Copy all lines in the data that contain the string "flush".
[Opening Data for review section]
(** * Bitget webhook relay: symbol normalisation, duplicate guard,
      all-in position sizing and the webhook handler.

    Shallow embedding of the JavaScript sources (the "enhanced" server of
    src/unnamed/part_000, and the long-only server of src/server.js).

    Modelling conventions.
    - A JS string is a [string] of code units; the model is exact on ASCII
      input (code units below 128), which is where [toUpperCase],
      [toLowerCase] and [trim] act character by character.  The byte
      length of [Buffer.from(s)] is taken on all the code units a [string]
      can hold (0 to 255, what an HTTP header value is made of).
    - [exchange.markets] is looked at through its own keys.  The names
      every JS object inherits ([objectPrototypeKeys]) all contain a
      lower-case letter, so this is exact for every upper-case symbol.
    - A JS number is an IEEE-754 binary64 value: Rocq's primitive [float].
    - [null]/[undefined] are [None].
    - An [await]ed exchange call that rejects, and a [throw], are the
      [Throw] case of [Result].
    - [Date.now()] is an explicit argument (milliseconds, in [Z]).
    - An [Exchange] value holds what the ccxt client answers during one
      call of the code: [exchange.markets] as it stands once
      [loadMarkets] has been awaited, and the answer of each fetch.
    - Logging, and the diagnostic fetches after an order whose results
      are only logged, are left out.
    - The long-only server has its own gateway record
      ([LongOnlyServer.Exchange]): it also reads positions and falls back
      from [createMarketOrder] to [createOrder].  Its handler returns the
      response together with the order requests it sent.
    - [loadMarkets] is modelled on its own, over the answers of the
      successive [exchange.loadMarkets] calls. *)

From Stdlib Require Import ZArith Ascii String List Bool Lia Floats.
From stdpp Require Import gmap strings.
From Equations Require Import Equations.

Set Warnings "-inexact-float".

Local Open Scope list_scope.
Local Open Scope string_scope.

(** ** JavaScript string primitives used by the sources *)

Module Js.

(** WhiteSpace and LineTerminator code units of the ASCII range
    (TAB, LF, VT, FF, CR, SP): what [String.prototype.trim] and the
    regular expression class [\s] match there. *)
Definition isWhiteSpace (c : ascii) : bool :=
  let n := nat_of_ascii c in
  ((9 <=? n)%nat && (n <=? 13)%nat) || (n =? 32)%nat.

Definition isAsciiChar (c : ascii) : bool := (nat_of_ascii c <? 128)%nat.

Fixpoint isAscii (s : string) : bool :=
  match s with
  | EmptyString => true
  | String c r => isAsciiChar c && isAscii r
  end.

Definition isEmpty (s : string) : bool :=
  match s with EmptyString => true | String _ _ => false end.

Fixpoint trimStart (s : string) : string :=
  match s with
  | EmptyString => EmptyString
  | String c r => if isWhiteSpace c then trimStart r else s
  end.

Fixpoint trimEnd (s : string) : string :=
  match s with
  | EmptyString => EmptyString
  | String c r =>
      let r' := trimEnd r in
      if isWhiteSpace c && isEmpty r' then EmptyString else String c r'
  end.

(** [s.trim()] *)
Definition trim (s : string) : string := trimEnd (trimStart s).

(** [s.replace(c, r)] for a one-character string pattern [c]: only the
    first occurrence is replaced. *)
Fixpoint replace (c : ascii) (r : string) (s : string) : string :=
  match s with
  | EmptyString => EmptyString
  | String x t => if Ascii.eqb x c then r ++ t else String x (replace c r t)
  end.

(** [s.includes(c)] for a one-character string [c]. *)
Fixpoint includes (c : ascii) (s : string) : bool :=
  match s with
  | EmptyString => false
  | String x t => Ascii.eqb x c || includes c t
  end.

(** [s.slice(0, n)] *)
Fixpoint sliceTo (n : nat) (s : string) : string :=
  match n, s with
  | S k, String c r => String c (sliceTo k r)
  | _, _ => EmptyString
  end.

(** [s.slice(n)] *)
Fixpoint sliceFrom (n : nat) (s : string) : string :=
  match n, s with
  | S k, String _ r => sliceFrom k r
  | _, _ => s
  end.

Definition upperChar (c : ascii) : ascii :=
  let n := nat_of_ascii c in
  if (97 <=? n)%nat && (n <=? 122)%nat then ascii_of_nat (n - 32) else c.

Definition lowerChar (c : ascii) : ascii :=
  let n := nat_of_ascii c in
  if (65 <=? n)%nat && (n <=? 90)%nat then ascii_of_nat (n + 32) else c.

Fixpoint mapChars (f : ascii -> ascii) (s : string) : string :=
  match s with
  | EmptyString => EmptyString
  | String c r => String (f c) (mapChars f r)
  end.

(** [s.toUpperCase()] and [s.toLowerCase()] *)
Definition toUpperCase : string -> string := mapChars upperChar.
Definition toLowerCase : string -> string := mapChars lowerChar.

(** [s.split(c)] for a one-character separator: never the empty list. *)
Fixpoint split (c : ascii) (s : string) : list string :=
  match s with
  | EmptyString => [EmptyString]
  | String x t =>
      if Ascii.eqb x c then EmptyString :: split c t
      else match split c t with
           | h :: rest => String x h :: rest
           | [] => [String x EmptyString]
           end
  end.

(** [text.split(/\s+/).filter(Boolean)]: the maximal runs of
    non-whitespace characters.  [cur] is the run being read, reversed. *)
Fixpoint tokensFrom (cur : list ascii) (s : string) : list string :=
  let flush (k : list string) :=
    match cur with
    | [] => k
    | _ => string_of_list_ascii (rev cur) :: k
    end in
  match s with
  | EmptyString => flush []
  | String c r =>
      if isWhiteSpace c then flush (tokensFrom [] r)
      else tokensFrom (c :: cur) r
  end.

Definition tokens (s : string) : list string := tokensFrom [] s.

(** Truthiness of a string-or-undefined value. *)
Definition truthyStr (o : option string) : bool :=
  match o with
  | None => false
  | Some s => negb (isEmpty s)
  end.

(** Truthiness of a number: everything but [0], [-0] and [NaN]. *)
Definition truthyNum (x : float) : bool :=
  negb (PrimFloat.eqb x 0%float) && PrimFloat.eqb x x.

(** [isNaN(x)] on a number. *)
Definition isNaN (x : float) : bool := negb (PrimFloat.eqb x x).

(** Truthiness of a number-or-undefined value. *)
Definition truthyOptNum (o : option float) : bool :=
  match o with
  | None => false
  | Some x => truthyNum x
  end.

(** [a || b] on number-or-undefined values. *)
Definition orElse (a b : option float) : option float :=
  if truthyOptNum a then a else b.

(** [Buffer.from(s).length]: the length of the UTF-8 encoding of [s], one
    byte for a code unit below 128 and two for a code unit from 128 to
    255. *)
Fixpoint byteLength (s : string) : nat :=
  match s with
  | EmptyString => 0
  | String c r => (if isAsciiChar c then 1 else 2) + byteLength r
  end.

(** Number of occurrences of a character. *)
Fixpoint count (c : ascii) (s : string) : nat :=
  match s with
  | EmptyString => 0
  | String x t => (if Ascii.eqb x c then 1 else 0) + count c t
  end.

End Js.

(** ** Symbol normalisation *)

(** [normalizeSymbol] of the enhanced server (part_000, lines 112-120);
    the two "LIVE" servers have the same function. *)
Definition normalizeSymbol (inputSymbol : option string) : option string :=
  if negb (Js.truthyStr inputSymbol) then None
  else
    let s := Js.trim (default "" inputSymbol) in
    let s := Js.replace "_" "/" (Js.replace "-" "/" s) in
    let s :=
      if negb (Js.includes "/" s) && (6 <=? String.length s)%nat
      then Js.sliceTo 3 s ++ "/" ++ Js.sliceFrom 3 s
      else s in
    Some (Js.toUpperCase s).

Module LongOnly.

(** [normalizeSymbol] of the long-only server (server.js, lines 64-70):
    a falsy argument yields the configured default symbol. *)
Definition normalizeSymbol (DEFAULT_SYMBOL : string) (s : option string)
  : option string :=
  if negb (Js.truthyStr s) then Some DEFAULT_SYMBOL
  else
    let sym := Js.trim (default "" s) in
    let sym := Js.replace "_" "/" (Js.replace "-" "/" sym) in
    let sym :=
      if negb (Js.includes "/" sym) && (6 <=? String.length sym)%nat
      then Js.sliceTo 3 sym ++ "/" ++ Js.sliceFrom 3 sym
      else sym in
    Some (Js.toUpperCase sym).

End LongOnly.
[Closing Data for review section]
## Solved problem:
  let flush (k : list string) :=
  | EmptyString => flush []
      if isWhiteSpace c then flush (tokensFrom [] r)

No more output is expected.